# WHAT THE TASK ASKS
Please repeat exactly the lines below from the one containing "server parses it" down to the one containing "Definition NN_USOCK_SHUTDOWN : Z := 8.", both included, and nothing else.

━━━

(* ===== verification/WsHandshake.v ===== *)
(** * WsHandshake: the opening handshake of WebSocket (src/transports/ws/ws_handshake.c)

    A client sends an HTTP request with its socket type and a random key; the
    server parses it and answers with the hash of the key, or with an error.
    This file is the code: the string functions, the two parsers, the request
    and the reply, the loop that receives the peer's header a few bytes at a
    time, and the state machine with its timer.  The theorems are in
    WsHandshakeSpec.v.

    A string is the list of its bytes without the terminating zero.  A pointer
    into a string is the part of the string from there on ([pos]), a field (a
    pointer and a length) is the bytes it covers, or [None] for a null pointer.
    What the handshake asks of the socket below it is collected in [io]; the
    bytes that arrive are written into the buffer by [usock_received]. *)

From stdpp Require Import base list strings.
From Stdlib Require Import ZArith Lia Ascii.
From S2P Require Import Prelude Message Fsm Timer Base64 Sha1.

Open Scope Z_scope.

(** The bytes of a string constant. *)
Definition str (s : string) : list Z := (fun c => Z.of_N (N_of_ascii c)) <$> String.list_ascii_of_string s.
Arguments str s%_string_scope.

(** ** Constants *)

Definition NN_WS_HANDSHAKE_OK : Z := 1.
Definition NN_WS_HANDSHAKE_ERROR : Z := 2.
Definition NN_WS_HANDSHAKE_STOPPED : Z := 3.
Definition NN_WS_CLIENT : Z := 1.
Definition NN_WS_SERVER : Z := 2.
Definition NN_WS_HANDSHAKE_MAX_SIZE : Z := 4096.
Definition RESPONSE_SIZE : Z := 512.
Definition NN_WS_HANDSHAKE_ACCEPT_KEY_LEN : Z := 28.
Definition NN_WS_HANDSHAKE_TIMEOUT : Z := 5000.
Definition NN_WS_HANDSHAKE_MAGIC_GUID : list Z := str "258EAFA5-E914-47DA-95CA-C5AB0DC85B11".
Definition CRLF : list Z := [13; 10].
Definition TERMSEQ : list Z := [13; 10; 13; 10].

Definition NN_WS_HANDSHAKE_SRC_USOCK : Z := 1.
Definition NN_WS_HANDSHAKE_SRC_TIMER : Z := 2.

(** Events of the socket (src/aio/usock.h). *)
Definition NN_USOCK_SENT : Z := 3.
Definition NN_USOCK_RECEIVED : Z := 4.
Definition NN_USOCK_ERROR : Z := 5.
Definition NN_USOCK_SHUTDOWN : Z := 8.

Inductive hs_state : Type :=
  HS_IDLE | SERVER_RECV | SERVER_REPLY | CLIENT_SEND | CLIENT_RECV | HANDSHAKE_SENT
| STOPPING_TIMER_ERROR | STOPPING_TIMER_DONE | HS_DONE | HS_STOPPING.

#[export] Instance hs_state_eq_dec : EqDecision hs_state.
Proof. solve_decision. Defined.
(** C37.  What goes wrong, on inputs of the peer: a complete request of at least
    151 bytes that does not start with GET makes an assertion of the server
    fail; so does data that arrives together with a shorter request.  A version
    of 443 characters or more is written behind the end of the reply buffer.
    The refusal of a client does not end with an empty line, so that the client
    waits for the rest of it.  And the server that has refused a client reports
    to its owner that the handshake succeeded. *)
Theorem handshake_weaknesses q ispeer le junk rand_key :
  (forall h more j1 j2 code,
    header h -> no_zero h -> (151 <= length h < 4096)%nat -> match_chars false (str "GET ") h = None ->
    exists s, nn_ws_handshake_start q ispeer le junk rand_key (nn_ws_handshake_init j1 j2 code) NN_WS_SERVER [] [] = Ret s /\
      feed q ispeer le junk rand_key 4096 s (h ++ more) = Abort) /\
  (forall self, opening_hs self = zero_pad 4096 (str "GET / HTTP/1.1" ++ CRLF ++ CRLF ++ [120]) ->
    nn_ws_handshake_parse_client_opening q ispeer self = Abort) /\
  (forall self fs version, hfields self = Some fs -> fs VERSION = Some version -> response_code self = RESPONSE_WSVERSION ->
    443 <= size version -> nn_ws_handshake_server_reply le junk self = Undef) /\
  (strstr TERMSEQ not_peer = None /\
    forall self, response self = zero_pad 512 not_peer -> nn_ws_handshake_parse_server_response self = Ret (RECV_MORE, self)) /\
  (forall self, hs_st self = SERVER_REPLY -> hfsm self = Fsm FSM_ACTIVE [] -> hs_timer self = running ->
    exists self' self'', usock_sent q ispeer le junk rand_key self = Ret self' /\
      nn_fsm_feed (H := handshake_object q ispeer le junk rand_key) (with_timer self' nn_timer_init)
        NN_WS_HANDSHAKE_SRC_TIMER NN_TIMER_STOPPED 0 = Ret self'' /\
      hs_st self'' = HS_DONE /\ raised (hfsm self'') = [(EV_DONE, NN_WS_HANDSHAKE_OK)]).
Proof.
  split_and!.
  - intros h more j1 j2 code Hh Hz Hl Hget.
    destruct (server_start_ok le junk q ispeer rand_key j1 j2 code) as (s & Hs & Hrec & Hm & _ & Hbuf & Hpos & Hlen).
    exists s. split; [exact Hs|]. assert (Hcap : capacity s = 4096%nat) by (unfold capacity; by rewrite Hm).
    destruct (feed_header q ispeer le junk rand_key 4096 s h 0 151 more) as (s1 & fuel1 & Hgot & Hrec1 & Hp1 & Hfeed);
      try done; try lia.
    { apply amid_start; try done; [unfold buffer_of; by rewrite Hm, Hcap|lia]. }
    change (drop 0 h) with h in Hfeed. rewrite Hfeed. pose proof (got_buffer _ _ _ Hgot) as Hb1. rewrite Hcap in Hb1.
    assert (Hm1 : hs_mode s1 = NN_WS_SERVER) by (destruct Hgot as (? & ? & ? & ? & ->); unfold set_buffer; by rewrite Hm).
    unfold buffer_of in Hb1. rewrite Hm1 in Hb1. rewrite (server_gives_up _ _ _ _ s1 h); try done. lia.
  - intros self Hb. unfold nn_ws_handshake_parse_client_opening. rewrite Hb. vm_compute. reflexivity.
  - intros self fs version Hf Hv Hc Hl. unfold nn_ws_handshake_server_reply, field_text. rewrite Hc, Hf, Hv.
    change (RESPONSE_WSVERSION =? RESPONSE_OK) with false. change (reason RESPONSE_WSVERSION) with
      (Ret (str "400 Unsupported WebSocket Version")). rewrite !bind_of_Ret. unfold sprintf.
    rewrite (proj2 (Z.leb_gt _ _)); [done|]. rewrite refusal_size. change (size (str "400 Unsupported WebSocket Version")) with 33.
    unfold size at 1. rewrite length_replicate. unfold RESPONSE_SIZE. lia.
  - vm_compute. reflexivity.
  - intros self Hb. unfold nn_ws_handshake_parse_server_response. rewrite Hb.
    assert (Estr : c_str (zero_pad 512 not_peer) = not_peer) by (vm_compute; reflexivity). rewrite Estr.
    assert (Ez : has_zero (zero_pad 512 not_peer) = true) by (vm_compute; reflexivity). rewrite Ez.
    cbn [check]. rewrite bind_of_Ret. vm_compute (check _). rewrite bind_of_Ret.
    assert (En : strstr TERMSEQ not_peer = None) by (vm_compute; reflexivity). by rewrite En.
  - intros self. apply refused_counts_as_connected.
Qed.

Definition post_request : list Z := str "POST / HTTP/1.1" ++ CRLF ++ str "Origin: " ++ replicate 130 97 ++ CRLF ++ CRLF.

Lemma handshake_weaknesses_witness :
  exists s, nn_ws_handshake_start NN_REP (Z.eqb NN_REP) true [] [] (nn_ws_handshake_init [] [] 0) NN_WS_SERVER [] [] = Ret s /\
    feed NN_REP (Z.eqb NN_REP) true [] [] 4096 s (post_request ++ []) = Abort.
Proof.
  destruct (handshake_weaknesses NN_REP (Z.eqb NN_REP) true [] []) as [H _].
  apply (H post_request [] [] [] 0).
  - eexists. vm_compute. reflexivity.
  - apply literal_without. vm_compute. reflexivity.
  - split; [apply Nat.leb_le|apply Nat.ltb_lt]; vm_compute; reflexivity.
  - vm_compute. reflexivity.
Defined.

━━━

# SOLVED EXERCISE
    server parses it and answers with the hash of the key, or with an error.
    This file is the code: the string functions, the two parsers, the request
    and the reply, the loop that receives the peer's header a few bytes at a
    time, and the state machine with its timer.  The theorems are in
    WsHandshakeSpec.v.

    A string is the list of its bytes without the terminating zero.  A pointer
    into a string is the part of the string from there on ([pos]), a field (a
    pointer and a length) is the bytes it covers, or [None] for a null pointer.
    What the handshake asks of the socket below it is collected in [io]; the
    bytes that arrive are written into the buffer by [usock_received]. *)

From stdpp Require Import base list strings.
From Stdlib Require Import ZArith Lia Ascii.
From S2P Require Import Prelude Message Fsm Timer Base64 Sha1.

Open Scope Z_scope.

(** The bytes of a string constant. *)
Definition str (s : string) : list Z := (fun c => Z.of_N (N_of_ascii c)) <$> String.list_ascii_of_string s.
Arguments str s%_string_scope.

(** ** Constants *)

Definition NN_WS_HANDSHAKE_OK : Z := 1.
Definition NN_WS_HANDSHAKE_ERROR : Z := 2.
Definition NN_WS_HANDSHAKE_STOPPED : Z := 3.
Definition NN_WS_CLIENT : Z := 1.
Definition NN_WS_SERVER : Z := 2.
Definition NN_WS_HANDSHAKE_MAX_SIZE : Z := 4096.
Definition RESPONSE_SIZE : Z := 512.
Definition NN_WS_HANDSHAKE_ACCEPT_KEY_LEN : Z := 28.
Definition NN_WS_HANDSHAKE_TIMEOUT : Z := 5000.
Definition NN_WS_HANDSHAKE_MAGIC_GUID : list Z := str "258EAFA5-E914-47DA-95CA-C5AB0DC85B11".
Definition CRLF : list Z := [13; 10].
Definition TERMSEQ : list Z := [13; 10; 13; 10].

Definition NN_WS_HANDSHAKE_SRC_USOCK : Z := 1.
Definition NN_WS_HANDSHAKE_SRC_TIMER : Z := 2.

(** Events of the socket (src/aio/usock.h). *)
Definition NN_USOCK_SENT : Z := 3.
Definition NN_USOCK_RECEIVED : Z := 4.
Definition NN_USOCK_ERROR : Z := 5.
Definition NN_USOCK_SHUTDOWN : Z := 8.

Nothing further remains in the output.